Здесь почитаю приличным поместить сведения о внутреннейших странах наших американских владений, собранные нами от туземцев речки Ноггойя и торговцев племени юннака, посещающих берега Квихпака несколько далее за упомянутую речку.
Речка Ноггойя вытекает из обширного озера, соединяющегося со многими другими, вливается в Квихпак с левой стороны, то есть от юга; ширину имеет до 50 сажен; устье от истока отстоит на день езды, следовательно, милях в 30 от озера. Многочисленнейшие туземные зимники находятся при истоке речки; впрочем, достаточно жителей проживает и по берегам озер, изобилующих рыбой. Высоких горных кряжей в стороне, занимаемой этими туземцами, нет, но по правому берегу Квихпака тянутся за горизонт островершинные обнаженные пики. Вершину Квихпака они не посещают, и я не мог добиться удовлетворительного ответа, самую ли реку Квихпак они называют к верховью Мынкхатох («Большое озеро») – или выводят из него ее исток. Вторник, мало понимающий их наречие, объяснял нам, что река к верховью столь обширна, что с одного берега не видно противоположного. Другие торговцы, виденные мной впоследствии на пути в Нулато, сообщали, что за речку Ноггойя они ездят по Квихпаку на расстояние четырех ночей, около 60 миль, и что речка местами широка и разбита островами, местами протекает в одном русле и имеет бечевники, но вообще быстра, мелка, перерезана россыпями, а далее предела их поездок имеет пороги. Жителей по берегам встречают не в большом числе, и то выходящих для рыболовства с вершин побочных речек. От места нашего возврата до истока Квихпака, который выводят из озера, полагают расстоянием в полтора раза пройденного нами от Нулато, то есть в 300 миль с лишком.

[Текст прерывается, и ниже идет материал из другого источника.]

(** Stride 5, 12 frames: the fifth frame is reconstructed alone, and the
    tenth iteration fuses the tenth frame's point and composites the
    first ten frames. *)
Lemma first_window_deferred_to_first_pass_witness :
  for_loop (Incremental.loop_body five (poses 12) (images 12)) 5 init
  = ([EvAddFrame 4%nat 104%nat [104%nat]],
     Ok {| Incremental.images_subset := images 5;
           Incremental.T_G_Bs_subset := poses 5;
           Incremental.skip := 5;
           Incremental.pcl_cnt := 1;
           Incremental.stereo_ := [104%nat];
           Incremental.digital_surface_map := tt;
           Incremental.mosaic := tt;
           Incremental.map_ := [] |})
  /\ for_loop (Incremental.loop_body five (poses 12) (images 12)) 10 init
     = ([EvAddFrame 4%nat 104%nat [104%nat];
         EvAddFrame 9%nat 109%nat [109%nat];
         EvDsmProcess [109%nat];
         EvOrthoProcess (poses 10) (images 10);
         EvPublish (109%nat :: images 10)],
        Ok {| Incremental.images_subset := [];
              Incremental.T_G_Bs_subset := [];
              Incremental.skip := 10;
              Incremental.pcl_cnt := 2;
              Incremental.stereo_ := [104; 109]%nat;
              Incremental.digital_surface_map := tt;
              Incremental.mosaic := tt;
              Incremental.map_ := 109%nat :: images 10 |}).
Proof.
  destruct (first_window_deferred_to_first_pass five (poses 12) (images 12)
              [] tt tt [])
    as (p1 & im1 & p2 & im2 & Hp1 & Him1 & Hp2 & Him2 & Hruns & _).
  - vm_compute. discriminate.
  - vm_compute. lia.
  - vm_compute. reflexivity.
  - vm_compute. discriminate.
  - injection Hp1 as <-. injection Him1 as <-.
    injection Hp2 as <-. injection Him2 as <-.
    exact Hruns.
Defined.

(** C1, as stated, fails: the frames of the first completed window are
    handed to the compositor, in the pass that the second window
    triggers, and are published with it. *)
Lemma first_window_frames_are_composited :
  ~ (forall ps ims,
       In (EvOrthoProcess ps ims)
          (Incremental.run_incrementally five (poses 12) (images 12) init).1 ->
       forall image, In image (take 5 (images 12)) -> ~ In image ims).
Proof.
  intros Hnone.
  apply (Hnone (poses 10) (images 10)) with (image := 100%nat);
    vm_compute; auto.
Qed.
End SampleFirstWindow.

В стране, занимаемой племенем ноггой-хотана, главнейшее пропитание туземцев состоит летом в рыбной ловле, зимой в поисках за сохатыми («ттанника») и оленями. Бобрами, соболями и росомахами страна их весьма изобильна.

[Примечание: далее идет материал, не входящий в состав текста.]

(** * Advanced-Bankist: the page script, embedded and verified

    The repository is a browser script (four revisions of it: [script.js]
    and three later ones).  The most complete revision wires a carousel
    (slides, dot indicators, arrow keys gated by an IntersectionObserver),
    a modal window, a sticky navigation bar and a tabbed component onto a
    static document.

    The embedding is shallow: every function of the script becomes a
    computation in a small state-and-exception monad over the part of the
    DOM the function touches; the browser's event loop becomes a [step]
    function over a type of events.  The document itself (the markup) is
    not part of the sources, so whatever the script reads from it is a
    parameter of the model. *)

From Stdlib Require Import ZArith DecimalString DecimalNat.
From stdpp Require Import base tactics option list strings.

Open Scope Z_scope.

(** ** JavaScript values the script computes with *)

(** Numbers.  Every number the script builds is an array index, a
    NodeList length, or one of them shifted by one or scaled by 100; all
    are integers far below 2^53, where doubles are exact, so [Z] carries
    them.  [NaN] is what [Number] returns on a string that is no numeral
    and is absorbing for the arithmetic. *)
Inductive number : Type :=
  | NaN
  | Num (z : Z).

#[global] Instance number_eq_dec : EqDecision number.
Proof. solve_decision. Defined.

Definition arith (f : Z → Z → Z) (a b : number) : number :=
  match a, b with
  | Num x, Num y => Num (f x y)
  | _, _ => NaN
  end.

(** [a + b], [a - b], [a * b] on numbers. *)
Definition add : number → number → number := arith Z.add.
Definition sub : number → number → number := arith Z.sub.
Definition mul : number → number → number := arith Z.mul.

(** [a === b] on numbers: [NaN] equals nothing, itself included. *)
Definition strict_eq (a b : number) : bool :=
  match a, b with
  | Num x, Num y => bool_decide (x = y)
  | _, _ => false
  end.

(** Decimal digits of a natural number, as a template literal prints
    them. *)
Definition digits (n : nat) : string :=
  NilZero.string_of_uint (Nat.to_uint n).

(** [String(a)], the conversion a template literal applies to [${a}]. *)
Definition toString (a : number) : string :=
  match a with
  | NaN => "NaN"
  | Num z => if bool_decide (z < 0) then "-" +:+ digits (Z.abs_nat z)
             else digits (Z.to_nat z)
  end.

(** [Number(s)] on the strings a [data-slide] attribute can hold here: a
    run of decimal digits is read as that numeral (leading zeros allowed,
    the empty string is 0), any other string gives [NaN].  JavaScript
    reads a few more forms as numbers (blanks around the numeral, a sign,
    a fraction, an exponent, hexadecimal); the script never writes one of
    them into the attribute. *)
Definition Number_ (s : string) : number :=
  match NilEmpty.uint_of_string s with
  | Some d => Num (Z.of_nat (Nat.of_uint d))
  | None => NaN
  end.

(** The length of a NodeList, as a number. *)
Definition length_ {A} (l : list A) : number := Num (Z.of_nat (length l)).

(** ** Computations: state and exceptions *)

(** The only exception the script can raise is the [TypeError] of a
    property access on [null] or [undefined]. *)
Inductive Exception : Type :=
  | TypeError.

Inductive Completion (A : Type) : Type :=
  | Normal (a : A)
  | Throw (e : Exception).
Arguments Normal {A} a.
Arguments Throw {A} e.

(** A computation over a store [S]: it ends normally with a value or
    abruptly with an exception, and in both cases the writes made so far
    stay in the store. *)
Definition M (S A : Type) : Type := S → Completion A * S.

#[global] Instance M_ret {S} : MRet (M S) :=
  λ A a s, (Normal a, s).

#[global] Instance M_bind {S} : MBind (M S) :=
  λ A B f m s,
    match m s with
    | (Normal a, s') => f a s'
    | (Throw e, s') => (Throw e, s')
    end.

Definition gets {S A} (f : S → A) : M S A := λ s, (Normal (f s), s).
Definition modify {S} (f : S → S) : M S unit := λ s, (Normal tt, f s).
Definition throw {S A} (e : Exception) : M S A := λ s, (Throw e, s).

(** The store a computation leaves, whichever way it ended. *)
Definition exec {S A} (m : M S A) (s : S) : S := snd (m s).

(** ** The document *)

(** A dot indicator: [<button class="dots__dot" data-slide="...">].
    [dot_active] is membership of [dots__dot--active] in its class list. *)
Record Dot : Type := mkDot {
  data_slide : string;
  dot_active : bool
}.

(** The two functions the script registers for [keydown] on [document]:
    the named [handleKey] and the anonymous arrow function that closes
    the modal on Escape.  A listener list compares callbacks by
    identity. *)
Inductive Listener : Type :=
  | HandleKey
  | EscapeHandler.

#[global] Instance Listener_eq_dec : EqDecision Listener.
Proof. solve_decision. Defined.

(** The mutable state the script reads and writes.
    - [currentSlide]: the top-level [let currentSlide].
    - [allSlides]: the [.slide] elements in document order, each
      represented by its [style.transform].
    - [allDots]: the [.dots__dot] elements in document order.
    - [keydownListeners]: the event listener list of [document] for
      [keydown], in registration order.
    - [navSticky]: whether [.nav] carries the class [sticky].
    - [modalHidden], [overlayHidden]: whether [.modal] and [.overlay]
      carry the class [hidden].
    - [bodyOverflow]: [document.body.style.overflow].
    - [previousOverflow]: the top-level [let previousOverflow]; [None]
      is [undefined]. *)
Record Page : Type := mkPage {
  currentSlide : number;
  allSlides : list string;
  allDots : list Dot;
  keydownListeners : list Listener;
  navSticky : bool;
  modalHidden : bool;
  overlayHidden : bool;
  bodyOverflow : string;
  previousOverflow : option string
}.

Definition set_currentSlide (v : number) (p : Page) : Page :=
  mkPage v (allSlides p) (allDots p) (keydownListeners p) (navSticky p)
         (modalHidden p) (overlayHidden p) (bodyOverflow p) (previousOverflow p).
Definition set_allSlides (v : list string) (p : Page) : Page :=
  mkPage (currentSlide p) v (allDots p) (keydownListeners p) (navSticky p)
         (modalHidden p) (overlayHidden p) (bodyOverflow p) (previousOverflow p).
Definition set_allDots (v : list Dot) (p : Page) : Page :=
  mkPage (currentSlide p) (allSlides p) v (keydownListeners p) (navSticky p)
         (modalHidden p) (overlayHidden p) (bodyOverflow p) (previousOverflow p).
Definition set_keydownListeners (v : list Listener) (p : Page) : Page :=
  mkPage (currentSlide p) (allSlides p) (allDots p) v (navSticky p)
         (modalHidden p) (overlayHidden p) (bodyOverflow p) (previousOverflow p).
Definition set_navSticky (v : bool) (p : Page) : Page :=
  mkPage (currentSlide p) (allSlides p) (allDots p) (keydownListeners p) v
         (modalHidden p) (overlayHidden p) (bodyOverflow p) (previousOverflow p).
Definition set_modalHidden (v : bool) (p : Page) : Page :=
  mkPage (currentSlide p) (allSlides p) (allDots p) (keydownListeners p)
         (navSticky p) v (overlayHidden p) (bodyOverflow p) (previousOverflow p).
Definition set_overlayHidden (v : bool) (p : Page) : Page :=
  mkPage (currentSlide p) (allSlides p) (allDots p) (keydownListeners p)
         (navSticky p) (modalHidden p) v (bodyOverflow p) (previousOverflow p).
Definition set_bodyOverflow (v : string) (p : Page) : Page :=
  mkPage (currentSlide p) (allSlides p) (allDots p) (keydownListeners p)
         (navSticky p) (modalHidden p) (overlayHidden p) v (previousOverflow p).
Definition set_previousOverflow (v : option string) (p : Page) : Page :=
  mkPage (currentSlide p) (allSlides p) (allDots p) (keydownListeners p)
         (navSticky p) (modalHidden p) (overlayHidden p) (bodyOverflow p) v.
(** * alog: a levelled logger with a console sink and an asynchronous,
      rotating file sink (Go package [alog]).

    The development embeds the package shallowly: integers are [Z] with the
    width of the Go type written where it matters, Go strings are
    [String.string] (byte strings), the operating system (files, standard
    output, clock) is an explicit state threaded through a small
    state-and-panic monad, and the background goroutine is a step function
    that performs one iteration of its loop. *)

From Stdlib Require Import ZArith String Ascii List Lia Bool.
From stdpp Require Import base option gmap strings list.

Local Open Scope string_scope.
Local Open Scope list_scope.
Local Open Scope Z_scope.

(** ** Go strings and the few library functions the package calls *)

Module GoStr.

Fixpoint split_on (sep : ascii) (acc : string) (s : string) : list string :=
  match s with
  | EmptyString => [String.rev acc]
  | String c s' =>
      if Ascii.eqb c sep then String.rev acc :: split_on sep EmptyString s'
      else split_on sep (String c acc) s'
  end.

(** [strings.Split(s, sep)] for a one-byte separator. *)
Definition Split (s : string) (sep : ascii) : list string :=
  split_on sep EmptyString s.

Fixpoint join_with (sep : string) (l : list string) : string :=
  match l with
  | [] => ""
  | [x] => x
  | x :: r => x +:+ sep +:+ join_with sep r
  end.

Definition digit (n : Z) : ascii := ascii_of_nat (48 + Z.to_nat n).

Fixpoint digits_fuel (fuel : nat) (n : Z) (acc : string) : string :=
  match fuel with
  | O => acc
  | S k =>
      let acc' := String (digit (n mod 10)) acc in
      if n / 10 =? 0 then acc' else digits_fuel k (n / 10) acc'
  end.

(** The verb [%d] of [fmt] on an integer. *)
Definition itoa (n : Z) : string :=
  if n <? 0 then "-" +:+ digits_fuel (S (Z.to_nat (Z.log2 (- n)))) (- n) ""
  else digits_fuel (S (Z.to_nat (Z.log2 n))) n "".

(** [%0wd] for a non-negative integer. *)
Fixpoint pad0 (w : nat) (n : Z) : string :=
  match w with
  | O => ""
  | S k => pad0 k (n / 10) +:+ String (digit (n mod 10)) ""
  end.

End GoStr.

(** ** Package [path]: lexical path cleaning *)

Module path.

Fixpoint clean_go (rooted : bool) (stack : list string) (comps : list string)
  : list string :=
  match comps with
  | [] => List.rev stack
  | c :: r =>
      if String.eqb c "" || String.eqb c "." then clean_go rooted stack r
      else if String.eqb c ".." then
        match stack with
        | top :: below =>
            if String.eqb top ".." then clean_go rooted (c :: stack) r
            else clean_go rooted below r
        | [] => if rooted then clean_go rooted stack r
                else clean_go rooted (c :: stack) r
        end
      else clean_go rooted (c :: stack) r
  end.

Definition is_rooted (p : string) : bool :=
  match p with
  | String c _ => Ascii.eqb c "/"
  | EmptyString => false
  end.

(** [path.Clean]. *)
Definition Clean (p : string) : string :=
  let rooted := is_rooted p in
  let out := GoStr.join_with "/" (clean_go rooted [] (GoStr.Split p "/")) in
  if rooted then "/" +:+ out
  else if String.eqb out "" then "." else out.

(** [path.Join] of two elements: empty elements are ignored, the rest is
    joined with a slash and cleaned. *)
Definition Join (a b : string) : string :=
  match String.eqb a "", String.eqb b "" with
  | true, true => ""
  | true, false => Clean b
  | false, true => Clean a
  | false, false => Clean (a +:+ "/" +:+ b)
  end.

(** [path.Base]: the last element, trailing slashes removed. *)
Definition Base (p : string) : string :=
  if String.eqb p "" then "."
  else
    match List.filter (fun c => negb (String.eqb c ""))
                      (List.rev (GoStr.Split p "/")) with
    | last :: _ => last
    | [] => "/"
    end.

End path.

(** ** Time *)

(** A [time.Time] is an instant, kept as nanoseconds since the Unix epoch;
    a [time.Duration] is an [int64] count of nanoseconds. *)
Definition Time := Z.
Definition Duration := Z.

Module time.

Definition Nanosecond : Duration := 1.
Definition Second : Duration := 1000000000.
Definition Millisecond : Duration := 1000000.
Definition Minute : Duration := 60 * Second.
Definition Hour : Duration := 60 * Minute.

Definition minDuration : Duration := - 2 ^ 63.
Definition maxDuration : Duration := 2 ^ 63 - 1.

(** The zero [Time], January 1 of year 1, which the parser returns with an
    error. *)
Definition zero : Time := -62135596800 * Second.

Definition wrap64 (z : Z) : Z := (z + 2 ^ 63) mod 2 ^ 64 - 2 ^ 63.

(** [t.UnixNano()]: an [int64]. *)
Definition UnixNano (t : Time) : Z := wrap64 t.

(** [t.Add(d)]. *)
Definition Add (t : Time) (d : Duration) : Time := t + d.

(** [t.Sub(u)]: the difference, saturated to the range of [Duration]. *)
Definition Sub (t u : Time) : Duration :=
  if t - u <? minDuration then minDuration
  else if maxDuration <? t - u then maxDuration
  else t - u.

End time.

(** The functions of Go's standard library whose tables (Unicode case
    mapping, the layout language of package [time]) are not part of this
    package are an interface. *)
Class GoLib := {
  (** [strings.ToLower] *)
  strings_ToLower : string -> string;
  (** [t.Format(layout)], in the local time zone *)
  time_Format : Time -> string -> string;
  (** [time.ParseInLocation(layout, value, time.Local)]; [None] is a parse
      error *)
  time_ParseInLocation : string -> string -> option Time
}.

(** ** Levels *)

(** [type Level uint16] *)
Definition Level := Z.

Definition UNKNOWN : Level := 0.
Definition DEBUG : Level := 1.
Definition INFO : Level := 2.
Definition WARN : Level := 3.
Definition ERROR : Level := 4.
Definition FATAL : Level := 5.

Definition error := string.

(** A Go return value paired with an [error]. *)
Inductive res (A : Type) : Type :=
| Val (a : A)
| Err (e : error).
Arguments Val {A} a.
Arguments Err {A} e.

(** [s2L]: the level and the error it returns. *)
Definition s2L `{GoLib} (str : string) : Level * option error :=
  let str := strings_ToLower str in
  if String.eqb str "debug" then (DEBUG, None)
  else if String.eqb str "info" then (INFO, None)
  else if String.eqb str "warn" then (WARN, None)
  else if String.eqb str "error" then (ERROR, None)
  else if String.eqb str "fatal" then (FATAL, None)
  else (UNKNOWN, Some "无效的日志级别").

Definition l2S (lv : Level) : string :=
  if lv =? DEBUG then "DEBUG"
  else if lv =? INFO then "INFO"
  else if lv =? WARN then "WARN"
  else if lv =? ERROR then "ERROR"
  else if lv =? FATAL then "FATAL"
  else "UNKNOWN".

Место нашего возврата по полуденной высоте солнца определено в широте 64°56'07' и долготе по хронометру 154°18'45' западной от Гринвича; склонение компаса по азимуту 31°46' восточное. На яру двух сажен высоты в память нашего пребывания поставлен крест с означением года и числа. Крайний предел возвышения воды в водополь заметен по черте, несколько высшей сажени от иловатой почвы прилежащей лайды. Горы берега представляют в этом месте довольно широкий разлог и отстоят в 8 милях от берега; холмов левого не видно за многими островами.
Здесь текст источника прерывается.